BEGIN Data section

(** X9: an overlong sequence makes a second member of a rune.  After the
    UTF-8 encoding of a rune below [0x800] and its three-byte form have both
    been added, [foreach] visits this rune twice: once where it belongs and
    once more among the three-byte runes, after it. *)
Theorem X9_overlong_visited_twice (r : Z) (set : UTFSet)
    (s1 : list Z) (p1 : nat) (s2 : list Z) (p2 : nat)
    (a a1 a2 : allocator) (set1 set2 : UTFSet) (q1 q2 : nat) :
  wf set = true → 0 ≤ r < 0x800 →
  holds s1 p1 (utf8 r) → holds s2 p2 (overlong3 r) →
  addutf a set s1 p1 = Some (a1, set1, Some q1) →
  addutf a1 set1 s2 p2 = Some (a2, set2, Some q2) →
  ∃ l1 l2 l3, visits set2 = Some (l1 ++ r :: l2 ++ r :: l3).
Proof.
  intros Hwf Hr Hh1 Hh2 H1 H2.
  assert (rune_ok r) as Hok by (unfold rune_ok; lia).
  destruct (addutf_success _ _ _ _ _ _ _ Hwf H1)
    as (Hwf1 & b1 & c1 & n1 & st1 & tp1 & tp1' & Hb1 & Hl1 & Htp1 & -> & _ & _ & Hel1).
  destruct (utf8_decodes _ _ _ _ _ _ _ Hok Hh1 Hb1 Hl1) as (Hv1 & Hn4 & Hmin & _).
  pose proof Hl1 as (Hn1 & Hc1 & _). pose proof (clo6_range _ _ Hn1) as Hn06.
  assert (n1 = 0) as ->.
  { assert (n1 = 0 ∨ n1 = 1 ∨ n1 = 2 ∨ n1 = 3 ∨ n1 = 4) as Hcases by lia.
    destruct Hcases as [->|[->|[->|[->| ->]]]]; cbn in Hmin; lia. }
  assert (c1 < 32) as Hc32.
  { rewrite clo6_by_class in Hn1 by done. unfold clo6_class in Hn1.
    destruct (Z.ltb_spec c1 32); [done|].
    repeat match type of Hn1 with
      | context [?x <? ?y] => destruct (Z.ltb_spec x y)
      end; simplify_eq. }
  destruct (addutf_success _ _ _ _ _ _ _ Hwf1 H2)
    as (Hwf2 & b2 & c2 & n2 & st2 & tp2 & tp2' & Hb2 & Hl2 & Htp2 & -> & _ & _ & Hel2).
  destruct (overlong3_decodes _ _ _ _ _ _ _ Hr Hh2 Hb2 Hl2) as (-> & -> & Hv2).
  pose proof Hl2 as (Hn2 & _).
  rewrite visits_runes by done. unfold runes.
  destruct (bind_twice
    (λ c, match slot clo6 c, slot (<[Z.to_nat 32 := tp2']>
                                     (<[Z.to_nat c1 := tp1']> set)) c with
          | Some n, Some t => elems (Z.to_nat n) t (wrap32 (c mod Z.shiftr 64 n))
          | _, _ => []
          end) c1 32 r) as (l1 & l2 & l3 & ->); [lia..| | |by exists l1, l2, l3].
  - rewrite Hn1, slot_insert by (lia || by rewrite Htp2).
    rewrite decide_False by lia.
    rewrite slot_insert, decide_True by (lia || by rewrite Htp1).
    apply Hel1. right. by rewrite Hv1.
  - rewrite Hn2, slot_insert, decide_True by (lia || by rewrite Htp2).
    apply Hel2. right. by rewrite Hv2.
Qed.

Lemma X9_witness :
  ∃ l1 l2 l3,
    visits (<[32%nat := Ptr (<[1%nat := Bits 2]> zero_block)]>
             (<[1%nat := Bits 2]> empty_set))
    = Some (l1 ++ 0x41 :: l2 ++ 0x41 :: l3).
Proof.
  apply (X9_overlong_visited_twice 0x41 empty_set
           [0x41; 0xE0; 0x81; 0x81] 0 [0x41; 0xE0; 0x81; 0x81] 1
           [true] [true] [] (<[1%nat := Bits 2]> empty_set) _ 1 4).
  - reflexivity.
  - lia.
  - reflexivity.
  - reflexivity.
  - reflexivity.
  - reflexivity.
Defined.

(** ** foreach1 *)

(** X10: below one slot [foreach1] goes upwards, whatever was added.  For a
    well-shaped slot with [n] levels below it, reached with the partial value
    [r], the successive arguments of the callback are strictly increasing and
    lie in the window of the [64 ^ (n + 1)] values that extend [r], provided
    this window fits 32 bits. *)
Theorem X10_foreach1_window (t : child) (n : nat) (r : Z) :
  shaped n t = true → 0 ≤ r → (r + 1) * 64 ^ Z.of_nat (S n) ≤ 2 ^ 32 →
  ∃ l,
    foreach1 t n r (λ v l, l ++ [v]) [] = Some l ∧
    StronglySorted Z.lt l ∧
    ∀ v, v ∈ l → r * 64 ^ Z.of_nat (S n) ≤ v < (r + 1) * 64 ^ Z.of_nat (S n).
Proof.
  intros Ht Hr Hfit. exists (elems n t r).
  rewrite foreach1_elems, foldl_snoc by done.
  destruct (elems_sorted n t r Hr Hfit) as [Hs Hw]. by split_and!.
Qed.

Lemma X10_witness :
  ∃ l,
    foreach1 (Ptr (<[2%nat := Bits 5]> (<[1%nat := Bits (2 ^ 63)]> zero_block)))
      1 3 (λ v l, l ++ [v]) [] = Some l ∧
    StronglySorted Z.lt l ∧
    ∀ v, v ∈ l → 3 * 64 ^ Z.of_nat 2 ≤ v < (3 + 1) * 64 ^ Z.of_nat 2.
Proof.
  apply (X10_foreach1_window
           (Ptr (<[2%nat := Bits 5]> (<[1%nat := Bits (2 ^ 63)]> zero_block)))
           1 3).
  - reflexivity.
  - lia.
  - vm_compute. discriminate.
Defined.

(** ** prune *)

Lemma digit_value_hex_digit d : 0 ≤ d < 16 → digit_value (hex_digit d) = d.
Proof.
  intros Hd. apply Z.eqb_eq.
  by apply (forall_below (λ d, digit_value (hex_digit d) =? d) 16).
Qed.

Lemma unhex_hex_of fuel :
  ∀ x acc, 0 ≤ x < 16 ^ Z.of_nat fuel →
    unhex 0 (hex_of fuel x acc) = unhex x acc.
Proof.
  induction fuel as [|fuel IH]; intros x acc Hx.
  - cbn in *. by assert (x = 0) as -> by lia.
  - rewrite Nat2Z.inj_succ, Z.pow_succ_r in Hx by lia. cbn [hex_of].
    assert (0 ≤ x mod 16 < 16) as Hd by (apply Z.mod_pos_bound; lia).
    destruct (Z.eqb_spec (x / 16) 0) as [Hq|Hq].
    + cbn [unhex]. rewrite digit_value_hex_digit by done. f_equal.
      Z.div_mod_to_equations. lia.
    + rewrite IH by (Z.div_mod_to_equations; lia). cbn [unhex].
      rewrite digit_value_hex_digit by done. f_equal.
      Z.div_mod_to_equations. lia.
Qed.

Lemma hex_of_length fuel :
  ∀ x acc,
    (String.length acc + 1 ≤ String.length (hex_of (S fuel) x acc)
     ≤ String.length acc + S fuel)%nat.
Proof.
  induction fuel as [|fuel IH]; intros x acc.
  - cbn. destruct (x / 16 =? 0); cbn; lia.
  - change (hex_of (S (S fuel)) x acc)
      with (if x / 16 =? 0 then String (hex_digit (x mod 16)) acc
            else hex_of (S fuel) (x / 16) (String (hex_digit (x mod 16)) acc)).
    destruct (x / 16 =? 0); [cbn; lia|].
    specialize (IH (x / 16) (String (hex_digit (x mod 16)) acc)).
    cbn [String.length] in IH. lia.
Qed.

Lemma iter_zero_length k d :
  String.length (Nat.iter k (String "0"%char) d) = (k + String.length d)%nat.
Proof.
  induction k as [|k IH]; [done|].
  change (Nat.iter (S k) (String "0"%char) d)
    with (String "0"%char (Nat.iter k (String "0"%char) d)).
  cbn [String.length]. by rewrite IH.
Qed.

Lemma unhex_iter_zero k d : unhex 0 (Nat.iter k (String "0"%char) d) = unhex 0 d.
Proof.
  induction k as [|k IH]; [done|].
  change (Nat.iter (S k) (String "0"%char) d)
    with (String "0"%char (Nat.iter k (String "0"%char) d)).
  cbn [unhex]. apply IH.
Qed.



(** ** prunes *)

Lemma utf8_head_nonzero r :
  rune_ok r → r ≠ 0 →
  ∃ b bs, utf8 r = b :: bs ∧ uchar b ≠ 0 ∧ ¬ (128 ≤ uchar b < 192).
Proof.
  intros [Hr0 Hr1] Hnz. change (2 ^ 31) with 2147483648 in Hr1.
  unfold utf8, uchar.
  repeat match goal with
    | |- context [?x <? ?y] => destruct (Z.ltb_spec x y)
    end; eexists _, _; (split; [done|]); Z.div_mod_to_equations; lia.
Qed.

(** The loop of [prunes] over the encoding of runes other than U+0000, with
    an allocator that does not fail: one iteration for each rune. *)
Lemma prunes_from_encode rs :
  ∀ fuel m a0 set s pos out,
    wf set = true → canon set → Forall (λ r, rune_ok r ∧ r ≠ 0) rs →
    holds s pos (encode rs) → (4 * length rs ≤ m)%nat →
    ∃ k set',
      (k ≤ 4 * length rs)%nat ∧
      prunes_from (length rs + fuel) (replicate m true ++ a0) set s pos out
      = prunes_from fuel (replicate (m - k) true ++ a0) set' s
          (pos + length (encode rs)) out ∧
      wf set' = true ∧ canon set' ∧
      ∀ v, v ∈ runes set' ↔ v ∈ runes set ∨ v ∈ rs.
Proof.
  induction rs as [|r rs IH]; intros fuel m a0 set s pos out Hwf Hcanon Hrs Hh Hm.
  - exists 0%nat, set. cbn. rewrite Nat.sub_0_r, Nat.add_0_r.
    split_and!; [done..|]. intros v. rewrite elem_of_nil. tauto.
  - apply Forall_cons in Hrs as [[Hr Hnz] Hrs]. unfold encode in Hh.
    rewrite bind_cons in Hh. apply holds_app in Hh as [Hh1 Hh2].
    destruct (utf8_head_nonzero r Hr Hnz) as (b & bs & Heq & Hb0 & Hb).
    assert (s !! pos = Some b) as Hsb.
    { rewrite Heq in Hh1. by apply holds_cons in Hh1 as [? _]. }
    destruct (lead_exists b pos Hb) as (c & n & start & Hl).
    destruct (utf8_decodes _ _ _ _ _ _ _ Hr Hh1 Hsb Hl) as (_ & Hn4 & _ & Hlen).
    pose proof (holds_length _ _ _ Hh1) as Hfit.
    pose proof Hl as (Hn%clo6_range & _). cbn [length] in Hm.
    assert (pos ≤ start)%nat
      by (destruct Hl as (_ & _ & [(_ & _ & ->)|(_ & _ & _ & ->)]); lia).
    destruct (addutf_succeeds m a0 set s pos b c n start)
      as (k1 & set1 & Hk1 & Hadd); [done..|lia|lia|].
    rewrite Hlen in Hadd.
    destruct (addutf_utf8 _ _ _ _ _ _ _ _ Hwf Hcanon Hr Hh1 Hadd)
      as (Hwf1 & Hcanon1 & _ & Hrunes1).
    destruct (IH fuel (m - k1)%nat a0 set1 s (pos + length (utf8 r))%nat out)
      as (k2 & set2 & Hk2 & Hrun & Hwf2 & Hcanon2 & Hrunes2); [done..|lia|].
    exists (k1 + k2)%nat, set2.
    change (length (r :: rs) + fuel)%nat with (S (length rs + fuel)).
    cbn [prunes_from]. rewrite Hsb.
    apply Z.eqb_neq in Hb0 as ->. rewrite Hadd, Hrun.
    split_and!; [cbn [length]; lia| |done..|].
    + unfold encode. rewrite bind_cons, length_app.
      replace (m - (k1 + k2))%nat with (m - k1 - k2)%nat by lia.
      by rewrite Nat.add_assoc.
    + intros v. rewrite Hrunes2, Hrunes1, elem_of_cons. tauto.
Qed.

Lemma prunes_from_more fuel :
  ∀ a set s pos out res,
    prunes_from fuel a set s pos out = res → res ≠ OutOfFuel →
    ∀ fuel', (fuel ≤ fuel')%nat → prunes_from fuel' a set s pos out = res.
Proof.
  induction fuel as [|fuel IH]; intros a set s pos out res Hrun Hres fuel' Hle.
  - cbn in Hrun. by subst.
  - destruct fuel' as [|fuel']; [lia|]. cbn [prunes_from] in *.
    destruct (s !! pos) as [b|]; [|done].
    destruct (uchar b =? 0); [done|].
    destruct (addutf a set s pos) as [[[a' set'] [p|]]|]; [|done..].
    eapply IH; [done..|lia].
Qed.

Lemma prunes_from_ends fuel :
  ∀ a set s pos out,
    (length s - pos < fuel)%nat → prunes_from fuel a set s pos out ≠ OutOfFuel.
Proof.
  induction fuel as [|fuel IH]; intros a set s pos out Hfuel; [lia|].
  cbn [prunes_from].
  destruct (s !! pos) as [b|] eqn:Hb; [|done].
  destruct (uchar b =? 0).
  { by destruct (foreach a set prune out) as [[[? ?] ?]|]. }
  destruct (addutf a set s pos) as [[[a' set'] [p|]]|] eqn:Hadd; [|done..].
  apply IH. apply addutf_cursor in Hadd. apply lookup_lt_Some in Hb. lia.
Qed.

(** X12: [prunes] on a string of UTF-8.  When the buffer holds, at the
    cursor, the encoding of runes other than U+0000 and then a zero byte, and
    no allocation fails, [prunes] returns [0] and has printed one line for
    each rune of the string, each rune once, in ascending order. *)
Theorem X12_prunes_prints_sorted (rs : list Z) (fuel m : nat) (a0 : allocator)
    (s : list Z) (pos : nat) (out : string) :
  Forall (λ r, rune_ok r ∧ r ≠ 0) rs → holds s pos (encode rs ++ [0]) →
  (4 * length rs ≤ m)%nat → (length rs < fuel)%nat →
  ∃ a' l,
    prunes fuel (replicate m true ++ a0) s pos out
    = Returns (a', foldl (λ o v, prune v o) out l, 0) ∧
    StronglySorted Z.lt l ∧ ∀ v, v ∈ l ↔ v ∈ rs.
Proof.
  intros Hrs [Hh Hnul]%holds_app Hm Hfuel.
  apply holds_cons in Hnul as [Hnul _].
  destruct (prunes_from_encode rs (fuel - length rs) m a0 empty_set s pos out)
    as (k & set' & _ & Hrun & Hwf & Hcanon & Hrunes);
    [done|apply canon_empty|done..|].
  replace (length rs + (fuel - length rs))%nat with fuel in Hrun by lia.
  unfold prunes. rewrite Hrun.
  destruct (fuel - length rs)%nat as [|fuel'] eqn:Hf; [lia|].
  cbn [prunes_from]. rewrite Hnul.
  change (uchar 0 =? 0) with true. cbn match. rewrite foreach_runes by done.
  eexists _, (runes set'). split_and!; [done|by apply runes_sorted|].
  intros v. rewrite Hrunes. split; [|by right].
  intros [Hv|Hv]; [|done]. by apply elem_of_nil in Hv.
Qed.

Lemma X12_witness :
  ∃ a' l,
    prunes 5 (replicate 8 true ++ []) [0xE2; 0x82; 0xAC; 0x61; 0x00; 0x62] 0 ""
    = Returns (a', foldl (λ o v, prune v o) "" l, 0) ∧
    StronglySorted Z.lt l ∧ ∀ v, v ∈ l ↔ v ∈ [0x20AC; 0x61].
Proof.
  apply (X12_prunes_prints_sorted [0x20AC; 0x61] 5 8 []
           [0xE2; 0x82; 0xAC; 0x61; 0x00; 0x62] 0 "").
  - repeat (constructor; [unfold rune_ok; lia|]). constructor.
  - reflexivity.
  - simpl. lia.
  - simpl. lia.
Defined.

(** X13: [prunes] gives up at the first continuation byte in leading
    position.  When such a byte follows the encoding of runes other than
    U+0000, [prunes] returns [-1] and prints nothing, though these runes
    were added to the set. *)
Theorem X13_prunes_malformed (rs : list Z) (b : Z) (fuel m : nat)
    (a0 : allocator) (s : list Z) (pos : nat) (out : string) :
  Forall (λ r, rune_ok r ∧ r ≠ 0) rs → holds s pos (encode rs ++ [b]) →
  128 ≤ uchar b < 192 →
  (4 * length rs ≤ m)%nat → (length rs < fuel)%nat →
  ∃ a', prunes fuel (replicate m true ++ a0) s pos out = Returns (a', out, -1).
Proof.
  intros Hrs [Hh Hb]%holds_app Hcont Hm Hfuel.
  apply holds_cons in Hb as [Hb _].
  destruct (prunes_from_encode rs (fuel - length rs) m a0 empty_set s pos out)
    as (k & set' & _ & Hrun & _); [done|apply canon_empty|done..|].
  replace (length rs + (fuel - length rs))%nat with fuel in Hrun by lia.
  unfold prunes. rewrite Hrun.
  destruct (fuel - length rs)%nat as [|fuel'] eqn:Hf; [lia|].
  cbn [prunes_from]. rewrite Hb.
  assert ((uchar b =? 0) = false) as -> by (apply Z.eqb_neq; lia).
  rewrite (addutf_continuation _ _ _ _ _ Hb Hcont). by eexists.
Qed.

END Data section
BEGIN Data section

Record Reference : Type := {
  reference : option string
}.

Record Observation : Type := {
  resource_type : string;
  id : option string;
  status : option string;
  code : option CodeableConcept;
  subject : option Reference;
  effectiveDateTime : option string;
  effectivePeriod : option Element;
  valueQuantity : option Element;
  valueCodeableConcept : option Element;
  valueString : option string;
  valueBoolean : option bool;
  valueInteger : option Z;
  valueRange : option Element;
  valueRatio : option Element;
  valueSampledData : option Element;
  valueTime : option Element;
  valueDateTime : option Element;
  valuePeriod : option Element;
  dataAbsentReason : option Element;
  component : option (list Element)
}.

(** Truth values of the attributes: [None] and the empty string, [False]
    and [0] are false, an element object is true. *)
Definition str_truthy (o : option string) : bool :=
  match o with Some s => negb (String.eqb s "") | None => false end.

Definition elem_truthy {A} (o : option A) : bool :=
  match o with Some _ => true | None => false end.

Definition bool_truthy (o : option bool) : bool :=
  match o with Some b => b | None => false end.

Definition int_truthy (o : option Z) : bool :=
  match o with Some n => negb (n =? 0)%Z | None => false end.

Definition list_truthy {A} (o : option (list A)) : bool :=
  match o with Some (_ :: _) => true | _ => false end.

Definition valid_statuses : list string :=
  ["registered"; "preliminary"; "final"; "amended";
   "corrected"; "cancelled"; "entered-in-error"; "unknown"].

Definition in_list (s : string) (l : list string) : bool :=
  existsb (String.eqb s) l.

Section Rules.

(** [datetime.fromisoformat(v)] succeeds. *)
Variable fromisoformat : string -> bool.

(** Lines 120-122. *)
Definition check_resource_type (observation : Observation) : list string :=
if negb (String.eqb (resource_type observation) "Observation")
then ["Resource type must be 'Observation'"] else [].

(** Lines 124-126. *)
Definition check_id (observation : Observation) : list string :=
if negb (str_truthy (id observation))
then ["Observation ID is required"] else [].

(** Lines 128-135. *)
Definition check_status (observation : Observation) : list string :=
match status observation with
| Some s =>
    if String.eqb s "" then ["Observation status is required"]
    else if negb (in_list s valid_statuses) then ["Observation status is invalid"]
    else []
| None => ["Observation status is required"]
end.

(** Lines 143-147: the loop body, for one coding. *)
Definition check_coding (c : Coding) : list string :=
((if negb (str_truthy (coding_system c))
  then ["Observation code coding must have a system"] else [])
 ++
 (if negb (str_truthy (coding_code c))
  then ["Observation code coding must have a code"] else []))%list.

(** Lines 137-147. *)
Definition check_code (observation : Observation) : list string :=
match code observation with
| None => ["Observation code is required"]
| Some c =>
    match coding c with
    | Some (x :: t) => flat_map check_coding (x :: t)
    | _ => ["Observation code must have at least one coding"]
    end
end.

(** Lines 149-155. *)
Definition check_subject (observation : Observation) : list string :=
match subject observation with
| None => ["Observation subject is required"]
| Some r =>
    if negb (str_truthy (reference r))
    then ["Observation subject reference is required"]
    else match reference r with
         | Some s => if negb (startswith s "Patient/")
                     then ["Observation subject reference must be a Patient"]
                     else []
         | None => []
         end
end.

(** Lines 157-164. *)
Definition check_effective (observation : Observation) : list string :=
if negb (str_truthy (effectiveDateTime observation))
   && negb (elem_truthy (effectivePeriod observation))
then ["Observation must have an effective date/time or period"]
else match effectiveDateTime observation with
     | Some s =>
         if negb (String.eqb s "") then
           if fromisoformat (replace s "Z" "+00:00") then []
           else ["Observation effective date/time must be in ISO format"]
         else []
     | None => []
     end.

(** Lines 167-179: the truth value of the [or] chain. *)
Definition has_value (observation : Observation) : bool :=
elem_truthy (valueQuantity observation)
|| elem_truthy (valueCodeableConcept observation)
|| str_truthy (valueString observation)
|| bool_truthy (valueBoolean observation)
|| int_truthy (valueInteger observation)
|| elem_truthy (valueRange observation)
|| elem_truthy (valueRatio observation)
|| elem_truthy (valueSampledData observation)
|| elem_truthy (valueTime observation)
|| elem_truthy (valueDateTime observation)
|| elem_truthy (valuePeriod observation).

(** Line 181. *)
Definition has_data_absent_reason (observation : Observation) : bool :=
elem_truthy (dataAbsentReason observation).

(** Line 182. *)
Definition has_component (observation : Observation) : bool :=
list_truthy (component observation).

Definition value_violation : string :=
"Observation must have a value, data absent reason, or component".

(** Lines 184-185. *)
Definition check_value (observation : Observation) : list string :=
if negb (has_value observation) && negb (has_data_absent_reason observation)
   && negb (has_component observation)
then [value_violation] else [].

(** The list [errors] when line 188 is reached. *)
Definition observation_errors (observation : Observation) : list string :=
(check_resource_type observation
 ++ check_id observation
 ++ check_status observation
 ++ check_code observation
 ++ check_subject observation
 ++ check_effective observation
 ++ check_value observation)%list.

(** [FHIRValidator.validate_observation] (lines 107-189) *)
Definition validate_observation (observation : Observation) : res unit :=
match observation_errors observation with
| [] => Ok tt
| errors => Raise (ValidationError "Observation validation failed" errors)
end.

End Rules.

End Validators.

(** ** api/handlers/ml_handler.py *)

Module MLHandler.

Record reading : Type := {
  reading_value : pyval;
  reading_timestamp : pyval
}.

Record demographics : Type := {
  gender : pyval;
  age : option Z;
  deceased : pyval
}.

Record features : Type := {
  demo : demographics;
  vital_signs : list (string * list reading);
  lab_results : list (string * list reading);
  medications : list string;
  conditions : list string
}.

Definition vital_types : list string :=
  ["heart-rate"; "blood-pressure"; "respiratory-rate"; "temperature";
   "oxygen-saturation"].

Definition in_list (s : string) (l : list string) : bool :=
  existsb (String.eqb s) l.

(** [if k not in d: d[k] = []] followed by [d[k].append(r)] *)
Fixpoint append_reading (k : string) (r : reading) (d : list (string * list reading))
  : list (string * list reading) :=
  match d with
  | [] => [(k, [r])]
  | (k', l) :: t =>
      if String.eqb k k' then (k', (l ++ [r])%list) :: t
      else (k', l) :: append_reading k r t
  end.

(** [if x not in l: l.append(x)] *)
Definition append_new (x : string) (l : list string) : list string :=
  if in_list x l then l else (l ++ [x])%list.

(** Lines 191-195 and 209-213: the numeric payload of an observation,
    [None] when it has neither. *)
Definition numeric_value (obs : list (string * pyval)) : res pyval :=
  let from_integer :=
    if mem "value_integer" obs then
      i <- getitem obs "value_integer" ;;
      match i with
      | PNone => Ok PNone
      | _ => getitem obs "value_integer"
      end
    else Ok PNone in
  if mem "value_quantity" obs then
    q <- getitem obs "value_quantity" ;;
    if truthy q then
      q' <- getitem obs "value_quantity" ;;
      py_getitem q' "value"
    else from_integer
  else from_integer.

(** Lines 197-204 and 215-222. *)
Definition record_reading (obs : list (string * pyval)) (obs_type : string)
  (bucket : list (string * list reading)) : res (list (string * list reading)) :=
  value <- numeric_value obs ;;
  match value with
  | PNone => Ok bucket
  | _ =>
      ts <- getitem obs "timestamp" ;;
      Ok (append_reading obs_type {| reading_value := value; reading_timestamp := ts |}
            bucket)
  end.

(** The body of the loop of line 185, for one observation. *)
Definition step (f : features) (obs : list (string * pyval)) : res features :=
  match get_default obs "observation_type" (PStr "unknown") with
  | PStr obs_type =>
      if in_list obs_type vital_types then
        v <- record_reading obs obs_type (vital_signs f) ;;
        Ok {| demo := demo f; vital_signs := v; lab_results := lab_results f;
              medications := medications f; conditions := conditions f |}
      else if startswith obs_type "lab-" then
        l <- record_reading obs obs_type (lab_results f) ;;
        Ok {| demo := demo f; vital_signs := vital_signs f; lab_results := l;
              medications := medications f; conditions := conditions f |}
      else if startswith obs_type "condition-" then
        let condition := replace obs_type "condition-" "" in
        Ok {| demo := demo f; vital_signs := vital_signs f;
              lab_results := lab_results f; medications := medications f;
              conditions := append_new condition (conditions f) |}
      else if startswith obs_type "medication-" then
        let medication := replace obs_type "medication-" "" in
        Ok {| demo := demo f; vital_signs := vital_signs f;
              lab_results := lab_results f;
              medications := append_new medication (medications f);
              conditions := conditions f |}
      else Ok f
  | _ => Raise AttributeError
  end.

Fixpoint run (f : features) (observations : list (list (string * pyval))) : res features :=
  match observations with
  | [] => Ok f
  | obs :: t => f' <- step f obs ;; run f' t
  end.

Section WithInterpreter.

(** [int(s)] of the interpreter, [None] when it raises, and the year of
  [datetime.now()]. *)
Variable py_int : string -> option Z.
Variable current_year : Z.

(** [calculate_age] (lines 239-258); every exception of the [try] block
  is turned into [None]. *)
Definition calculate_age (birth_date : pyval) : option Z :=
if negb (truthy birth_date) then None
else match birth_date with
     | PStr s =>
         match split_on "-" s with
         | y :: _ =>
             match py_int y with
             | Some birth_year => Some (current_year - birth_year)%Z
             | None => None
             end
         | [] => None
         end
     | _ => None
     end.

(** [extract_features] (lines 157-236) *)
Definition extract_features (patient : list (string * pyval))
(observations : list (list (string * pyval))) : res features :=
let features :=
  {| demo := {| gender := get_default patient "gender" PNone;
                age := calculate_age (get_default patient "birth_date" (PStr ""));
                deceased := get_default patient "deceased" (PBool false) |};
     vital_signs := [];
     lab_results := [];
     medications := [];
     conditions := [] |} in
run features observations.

END Data section

> [Work to complete]
Would you retype the lines above from the one with "(** X9: an overlong" down to the one with "Theorem X9_overlong_visited_twice (r", word for word, both ends included and no other lines?

> [Written answer]
(** X9: an overlong sequence makes a second member of a rune.  After the
    UTF-8 encoding of a rune below [0x800] and its three-byte form have both
    been added, [foreach] visits this rune twice: once where it belongs and
    once more among the three-byte runes, after it. *)
Theorem X9_overlong_visited_twice (r : Z) (set : UTFSet)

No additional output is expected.